Acerca de la Receta
Embark on a culinary journey to the heart of Greece with this timeless moussaka recipe. Layers of tender roasted eggplant, a fragrant spiced meat blend, and a velvety béchamel sauce come together in harmonious flavor symphony. While moussaka's origins are steeped in Mediterranean history, this dish remains a beloved classic on tables worldwide. Whether you're looking to recreate fond memories of a Grecian holiday or simply eager to indulge in a hearty, comforting meal, this recipe promises an authentic taste of Hellenic cuisine. Dive in and savor the essence of the Aegean with every bite!

Ingredientes
For the Meat Filling:
2 tablespoons olive oil
1 large onion, chopped
3 cloves garlic, minced
1.5 pounds (700g) ground lamb or beef (or a mixture of both)
1 can (14 oz/400g) diced tomatoes
1/4 cup (60ml) red wine (optional)
2 tablespoons tomato paste
1 teaspoon cinnamon
1 teaspoon dried oregano
Salt and pepper, to taste
A pinch of ground allspice or nutmeg
1/4 cup chopped fresh parsley
For the Eggplant Layers:
2 large eggplants, sliced into 1/2-inch (1cm) rounds
Salt
Olive oil, for brushing
For the Béchamel Sauce:
4 cups (1L) milk
1/2 cup (115g) unsalted butter
3/4 cup (90g) all-purpose flour
1/4 teaspoon freshly grated nutmeg
Salt and white pepper, to taste
1 cup (100g) grated Parmesan or Kefalotyri cheese
3 large egg yolks, beaten
Preparación
Preparing the Eggplant:
Lay the sliced eggplants on paper towels and sprinkle generously with salt.
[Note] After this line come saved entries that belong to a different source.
Lemma action_depends_on_payload_type_alone_witness :
  match on_frame externals awaiting_version (envelope 2103 []),
        on_frame externals (snd handshake_end) (envelope 2103 []) with
  | Ok c1', Ok c2' =>
      exists out,
        trace c1' = trace awaiting_version ++ out /\
        trace c2' = trace (snd handshake_end) ++ out
  | Uncaught, Uncaught => True
  | _, _ => False
  end /\
  on_frame externals awaiting_version (envelope 2103 [])
  = Ok (send SymbolsListReq (symbols_list_fields (Some "42"%string))
             (observe (Console Account_authenticated)
                      (observe (Recv 2103) awaiting_version))).
Proof.
  split.
  - apply (proj1 action_depends_on_payload_type_alone externals
                 awaiting_version (snd handshake_end) (envelope 2103 []));
      reflexivity.
  - refine (proj1 (proj2 (proj2
              (proj2 action_depends_on_payload_type_alone externals
                     awaiting_version (envelope 2103 [])
                     {| payloadType := 2103; payload := [] |}
                     published_distinct _))) _); reflexivity.
Defined.

End FeedProperties.


(** * Further properties *)

(** ** Successive sends and what the loop makes of them *)

Module Wire.
Import Framing BufferFacts FramingFacts.

(** What successive calls of [send] write to the socket for the encoded
    envelopes [bodies]: header and envelope, one pair after the other.
    [None] when some envelope is too long for [writeUInt32BE]. *)
Fixpoint wire (bodies : list Buffer) : option Buffer :=
  match bodies with
  | [] => Some []
  | wrapBuf :: more =>
      match frame_bytes wrapBuf, wire more with
      | Some frame, Some stream => Some (frame ++ stream)
      | _, _ => None
      end
  end.

Lemma data_loop_wire bodies : forall stream tail frames,
  wire bodies = Some stream ->
  next_frame tail = None ->
  data_loop record (stream ++ tail) frames = Ok (tail, frames ++ bodies).
Proof.
  induction bodies as [|wrapBuf more IH]; intros stream tail frames Hw Ht.
  - injection Hw as <-. cbn [app].
    rewrite data_loop_unroll, Ht, app_nil_r. reflexivity.
  - cbn [wire] in Hw.
    destruct (frame_bytes wrapBuf) as [frame|] eqn:Hf; [|discriminate].
    destruct (wire more) as [stream'|] eqn:Hm; [|discriminate].
    injection Hw as <-. rewrite <- app_assoc.
    rewrite data_loop_unroll, (next_frame_frame _ _ _ Hf).
    cbn [record bind]. rewrite (IH stream' tail _ eq_refl Ht).
    now rewrite <- app_assoc.
Qed.

(** The loop undoes [send]: when the chunks of a connection are, put
    together, the frames of some envelopes followed by a tail that is not
    yet a whole frame, the listener cuts exactly these envelopes, in the
    order sent, and keeps exactly the tail, however the octets were split
    into chunks. *)
Theorem sent_frames_are_received :
  forall (bodies : list Buffer) (stream tail : Buffer) (chunks : list Buffer),
    wire bodies = Some stream ->
    next_frame tail = None ->
    concat chunks = stream ++ tail ->
    feed record ([], []) chunks = Ok (tail, bodies).
Proof.
  intros bodies stream tail chunks Hw Ht Hc.
  rewrite feed_concat by reflexivity.
  unfold on_data, concat2. cbn [app]. rewrite Hc.
  apply (data_loop_wire bodies stream tail [] Hw Ht).
Qed.

Lemma sent_frames_are_received_witness :
  feed record ([], [])
       [map octet [0; 0]; map octet [0; 2; 7; 9; 0; 0; 0]; map octet [0; 0];
        map octet [0; 0; 1; 5; 0; 0; 0; 9; 1]]
  = Ok (map octet [0; 0; 0; 9; 1],
        [map octet [7; 9]; []; map octet [5]]).
Proof.
  apply (sent_frames_are_received
           [map octet [7; 9]; []; map octet [5]]
           (map octet [0; 0; 0; 2; 7; 9; 0; 0; 0; 0; 0; 0; 0; 1; 5])
           (map octet [0; 0; 0; 9; 1])); reflexivity.
Defined.

(** The frame [send] writes is the envelope behind four octets that read
    back, most significant first, as the length of the envelope; [send]
    cannot frame an envelope of 4294967296 octets or more, and frames every
    shorter one. *)
Theorem frame_is_header_and_envelope :
  forall wrapBuf : Buffer,
    match frame_bytes wrapBuf with
    | Some frame =>
        buf_length wrapBuf < 2 ^ 32 /\
        readUInt32BE frame = Some (buf_length wrapBuf) /\
        buf_length frame = 4 + buf_length wrapBuf /\
        slice_from frame 4 = wrapBuf
    | None => 2 ^ 32 <= buf_length wrapBuf
    end.
Proof.
  intros wrapBuf. unfold frame_bytes.
  destruct (writeUInt32BE (buf_length wrapBuf)) as [header|] eqn:E.
  - destruct (read_written _ _ wrapBuf E) as [Hr Hh].
    unfold writeUInt32BE in E.
    destruct (N.ltb_spec (buf_length wrapBuf) (2 ^ 32)); [|discriminate].
    repeat split; trivial.
    + rewrite buf_length_app. unfold buf_length at 1. lia.
    + unfold slice_from. apply skipn_exact. now rewrite Hh.
  - unfold writeUInt32BE in E.
    destruct (N.ltb_spec (buf_length wrapBuf) (2 ^ 32)); [discriminate|].
    assumption.
Qed.

End Wire.


(** ** Runs of the stream *)

Module Runs.
Import Refresh Feed Framing FramingFacts FeedFacts.

(** The number of ['close'] events and of timers that fire in a run. *)
Definition closes (events : list Event) : nat :=
  length (filter (fun e => match e with close => true | _ => false end) events).

Definition timeouts (events : list Event) : nat :=
  length (filter (fun e => match e with timeout => true | _ => false end)
                 events).

(** How many entries of a trace satisfy a test. *)
Definition count (p : Obs -> bool) (t : list Obs) : nat :=
  length (filter p t).

Definition is_asked (o : Obs) : bool :=
  match o with
  | Asked_symbol => true
  | _ => false
  end.

Definition is_subscribe (o : Obs) : bool :=
  match o with
  | Sent _ SubscribeSpotsReq _ => true
  | _ => false
  end.

Definition is_not_found (o : Obs) : bool :=
  match o with
  | Console (Symbol_not_found _) => true
  | _ => false
  end.

(** The payload a request must carry, given the variables. *)
Definition carries (v : Vars) (o : Obs) : Prop :=
  match o with
  | Sent _ VersionReq fields => fields = version_fields 2 0 0
  | Sent _ AppAuthReq fields =>
      fields = app_auth_fields (CTRADER_CLIENT_ID v) (CTRADER_CLIENT_SECRET v)
  | Sent _ AccountAuthReq fields =>
      fields = account_auth_fields (CTRADER_ACCOUNT_ID v)
                                   (CTRADER_ACCESS_TOKEN v)
  | Sent _ SymbolsListReq fields =>
      fields = symbols_list_fields (CTRADER_ACCOUNT_ID v)
  | Sent _ SubscribeSpotsReq fields =>
      exists id, fields = subscribe_spots_fields (CTRADER_ACCOUNT_ID v) [id]
  | _ => True
  end.

Lemma count_app p t u : count p (t ++ u) = (count p t + count p u)%nat.
Proof. unfold count. now rewrite filter_app, length_app. Qed.

Section WithExternals.

Variable ext : Externals.

Lemma run_app events more st :
  run ext st (events ++ more)
  = (st' <- run ext st events ;; run ext st' more).
Proof.
  revert st. induction events as [|e events IH]; intros st; cbn [run app].
  - reflexivity.
  - destruct (step ext st e) as [st1|]; [|reflexivity]. cbn [bind]. apply IH.
Qed.

(** ['data'] events one after the other are [feed]. *)
Lemma run_data chunks st :
  run ext st (map data chunks) = feed (on_frame ext) st chunks.
Proof.
  revert st. induction chunks as [|chunk more IH]; intros st; cbn [run map feed].
  - reflexivity.
  - destruct st as [recvBuffer c]. cbn [step].
    destruct (on_data (on_frame ext) (recvBuffer, c) chunk) as [st1|];
      [|reflexivity].
    cbn [bind]. apply IH.
Qed.

(** Between two events the buffer never holds a whole frame. *)
Lemma step_settled st e st' :
  next_frame (fst st) = None -> step ext st e = Ok st' ->
  next_frame (fst st') = None.
Proof.
  destruct st as [recvBuffer c], st' as [rest c']. cbn [fst]. intros Hs.
  destruct e as [|chunk|message| | |i a]; cbn [step].
  - now intros [= <- <-].
  - unfold on_data. apply data_loop_stable.
  - now intros [= <- <-].
  - now intros [= <- <-].
  - destruct (timers c); now intros [= <- <-].
  - destruct (nth_error (questions c) i); now intros [= <- <-].
Qed.

Lemma run_settled events st st' :
  next_frame (fst st) = None -> run ext st events = Ok st' ->
  next_frame (fst st') = None.
Proof.
  revert st. induction events as [|e more IH]; intros st Hs; cbn [run].
  - now intros [= <-].
  - destruct (step ext st e) as [st1|] eqn:E; [|discriminate]. cbn [bind].
    apply IH. eapply step_settled; eassumption.
Qed.

(** A frame changes neither the socket nor the timers. *)
Lemma on_frame_sock c msgBuf c' :
  on_frame ext c msgBuf = Ok c' -> sock c' = sock c /\ timers c' = timers c.
Proof.
  unfold on_frame, dispatch.
  destruct (ProtoMessage_decode ext msgBuf) as [wrap|]; [|discriminate].
  repeat match goal with
         | |- context [N.eqb ?a ?b] => destruct (N.eqb a b)
         | |- context [match ?d with Some _ => _ | None => _ end] =>
             destruct d
         end;
    try discriminate; now intros [= <-].
Qed.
Let them sit for about 30 minutes to draw out moisture and bitterness.
Preheat the oven to 400°F (200°C). Rinse the eggplant slices under cold water and pat dry. Brush both sides with olive oil and place on a baking sheet. Bake for 20-25 minutes, flipping once, until tender and slightly browned.
Meat Filling:
In a large skillet, heat the olive oil over medium heat. Add the onion and garlic, sautéing until translucent.
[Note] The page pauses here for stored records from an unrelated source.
(** * Shift compliance and coverage engine of pixlcat-sling-api

    A shallow embedding of the rule evaluation in the Express server
    ([getShiftTemplates], [matchesTemplate], [findCoverage] and the handler of
    [POST /schedule/validate]) together with the helpers they call
    ([resolveEmployeeId], [getOrgCalendar], [getDayRange], [getWeekRange]),
    and of the read-only endpoints of the scheduling engine
    ([/availability/:date], [/conflicts], [/weekly-hours/:userId],
    [/schedule/coverage/:date], [/schedule/consecutive/:userId]).

    Conventions of the embedding.
    - A [Date] is its time value, an integer number of milliseconds ([Instant]).
      ISO strings that only carry an instant between two calls are the instant.
    - Hours are exact rationals ([Qc]); the source computes them in binary
      floating point, whose rounding is not modelled.
    - What the JavaScript runtime and the Sling service answer is a parameter
      ([Platform], [Sling]); what the repository computes from those answers
      is a definition.
    - Human-readable message strings are left out; rule codes, severities and
      the numbers attached to a violation are kept.
    - A loop that moves a [Date] by one day at a time over a fixed span of
      days is a loop over the day numbers it stands on. *)

From Stdlib Require Import Ascii String DecimalString QArith Qround Qcanon.
From stdpp Require Import base numbers list strings gmap sets sorting.

Local Open Scope Z_scope.

(** ** JavaScript strings and values *)
Module Js.

Definition lower_ascii (c : ascii) : ascii :=
  let n := Ascii.N_of_ascii c in
  if ((65 <=? n) && (n <=? 90))%N then Ascii.ascii_of_N (n + 32) else c.

(** [s.toLowerCase()], on ASCII. *)
Fixpoint toLowerCase (s : string) : string :=
  match s with
  | EmptyString => EmptyString
  | String c s' => String (lower_ascii c) (toLowerCase s')
  end.

Fixpoint trimStart (s : string) : string :=
  match s with
  | EmptyString => EmptyString
  | String c s' => if Ascii.is_space c then trimStart s' else s
  end.

(** [s.trim()], on ASCII white space. *)
Definition trim (s : string) : string :=
  String.rev (trimStart (String.rev (trimStart s))).

(** [s.includes(sub)]. *)
Fixpoint includes (s sub : string) : bool :=
  String.prefix sub s ||
  match s with
  | EmptyString => false
  | String _ s' => includes s' sub
  end.

Fixpoint digits (acc : option Z) (s : string) : option Z :=
  match s with
  | EmptyString => acc
  | String c s' =>
      match Ascii.is_nat c with
      | Some d => digits (Some (10 * default 0 acc + Z.of_nat d)) s'
      | None => acc
      end
  end.

(** [parseInt(s, 10)] on a string: leading white space, an optional sign,
    then the longest run of decimal digits. [None] is [NaN]. *)
Definition parseIntStr (s : string) : option Z :=
  match trimStart s with
  | String "-"%char s' => Z.opp <$> digits None s'
  | String "+"%char s' => digits None s'
  | s' => digits None s'
  end.

(** A JSON field of the request body: absent, a number or a string. *)
Inductive value :=
  | Undefined
  | Num (n : Z)
  | Str (s : string).

Definition truthy (v : value) : bool :=
  match v with
  | Undefined => false
  | Num n => negb (n =? 0)
  | Str s => negb (String.eqb s "")
  end.

(** [parseInt(v, 10)]: a number is first printed, then read back. *)
Definition parseInt (v : value) : option Z :=
  match v with
  | Undefined => None
  | Num n => Some n
  | Str s => parseIntStr s
  end.

(** [!n] for a number that may be [NaN] or [null] ([None]). *)
Definition falsyNum (n : option Z) : bool :=
  match n with
  | None => true
  | Some k => k =? 0
  end.

(** [String(v || '')]. *)
Definition stringOr (v : value) : string :=
  match v with
  | Str s => s
  | _ => EmptyString
  end.

(** [xs.sort(cmp)]: the sort is stable, and for a consistent comparator
    every stable sort returns the same array; this is insertion from the
    right, an element staying in front of those it ties with. *)
Section Sort.
Context {A : Type} (cmp : A → A → Qc).

Fixpoint insert_sorted (x : A) (l : list A) : list A :=
  match l with
  | [] => [x]
  | y :: l' =>
      if decide (cmp x y ≤ 0)%Qc then x :: y :: l'
      else y :: insert_sorted x l'
  end.

Definition sort (l : list A) : list A := foldr insert_sorted [] l.

(** [cmp(a, b) <= 0]: the comparator lets [a] stay before [b]. *)
Definition ordered (a b : A) : Prop := (cmp a b ≤ 0)%Qc.
End Sort.

End Js.

(** ** Scheduling engine constants (v2.0) *)

Definition LOCATIONS_CLEMENT : Z := 16124319.
Definition LOCATIONS_NINTH : Z := 16128300.

Definition EMPLOYEE_NAMES : list (Z * string) :=
  [ (12302285, "David"); (13125426, "Maya L"); (16159503, "Jesus");
    (16422126, "Anya"); (16764426, "Saige"); (19506789, "James");
    (19763164, "Jeffrey"); (19838518, "Hayden"); (21868029, "Brianna");
    (22563123, "Jessica"); (22635995, "Clayton"); (24605713, "Emily");
    (24949126, "Sara"); (24950241, "Otilia"); (24950518, "Maya M") ]%string.

Definition CROSS_LOCATION_POOL : list Z :=
  [ 24949126; 21868029; 19506789; 24605713; 22635995; 12302285 ].

Definition MAX_WEEKLY_HOURS : Qc := Qc_of_Z 40.
Definition MAX_CONSECUTIVE_DAYS : Z := 7.
Definition WARN_CONSECUTIVE_DAYS : Z := 6.

(** ** Time *)

Definition Instant := Z.
Definition MS_DAY : Z := 86400000.

(** What the runtime answers. The process's zone and the Pacific zone have an
    offset that may change from one instant to the next. *)
Record Platform := {
  (** [new Date()] *)
  Date_now : Instant;
  (** offset of the process's local zone at an instant, in ms *)
  tzOffset : Instant → Z;
  (** offset of America/Los_Angeles at an instant, in ms *)
  ptOffset : Instant → Z;
  (** the instant of a local wall-clock reading ([new Date(y, m, d, ...)],
      and a date-time string without zone) *)
  fromWall : Z → Instant;
  (** [new Date(str)]; [None] is an Invalid Date *)
  Date_parse : string → option Instant;
  (** [isNaN(str)] *)
  isNaN : string → bool;
}.

Section Clock.
Context (P : Platform).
Add the ground meat, breaking it up with a wooden spoon. Cook until browned.
Add the wine (if using) and allow to simmer and reduce for a couple of minutes.
Stir in the tomatoes, tomato paste, cinnamon, oregano, allspice/nutmeg, salt, and pepper. Simmer for 10-15 minutes until the flavors meld. Stir in the parsley and set aside.
Béchamel Sauce:
In a saucepan, melt the butter over medium heat. Stir in the flour and cook for a couple of minutes.
Gradually whisk in the milk, ensuring no lumps form. Continue to whisk and cook until the sauce thickens.
Season with nutmeg, salt, and white pepper.
Remove from heat and slowly whisk in the egg yolks and then the cheese. Set aside.
Assembly:
Preheat the oven to 350°F (175°C).
In a large baking dish, place a layer of the eggplant slices. Spread half of the meat mixture over the eggplants.
Add another layer of eggplants and then the remaining meat mixture.
Pour the béchamel sauce over the top, spreading it out with a spatula.
Bake in the oven for 45 minutes or until the top is golden brown.
Let the moussaka sit for a few minutes before slicing and serving.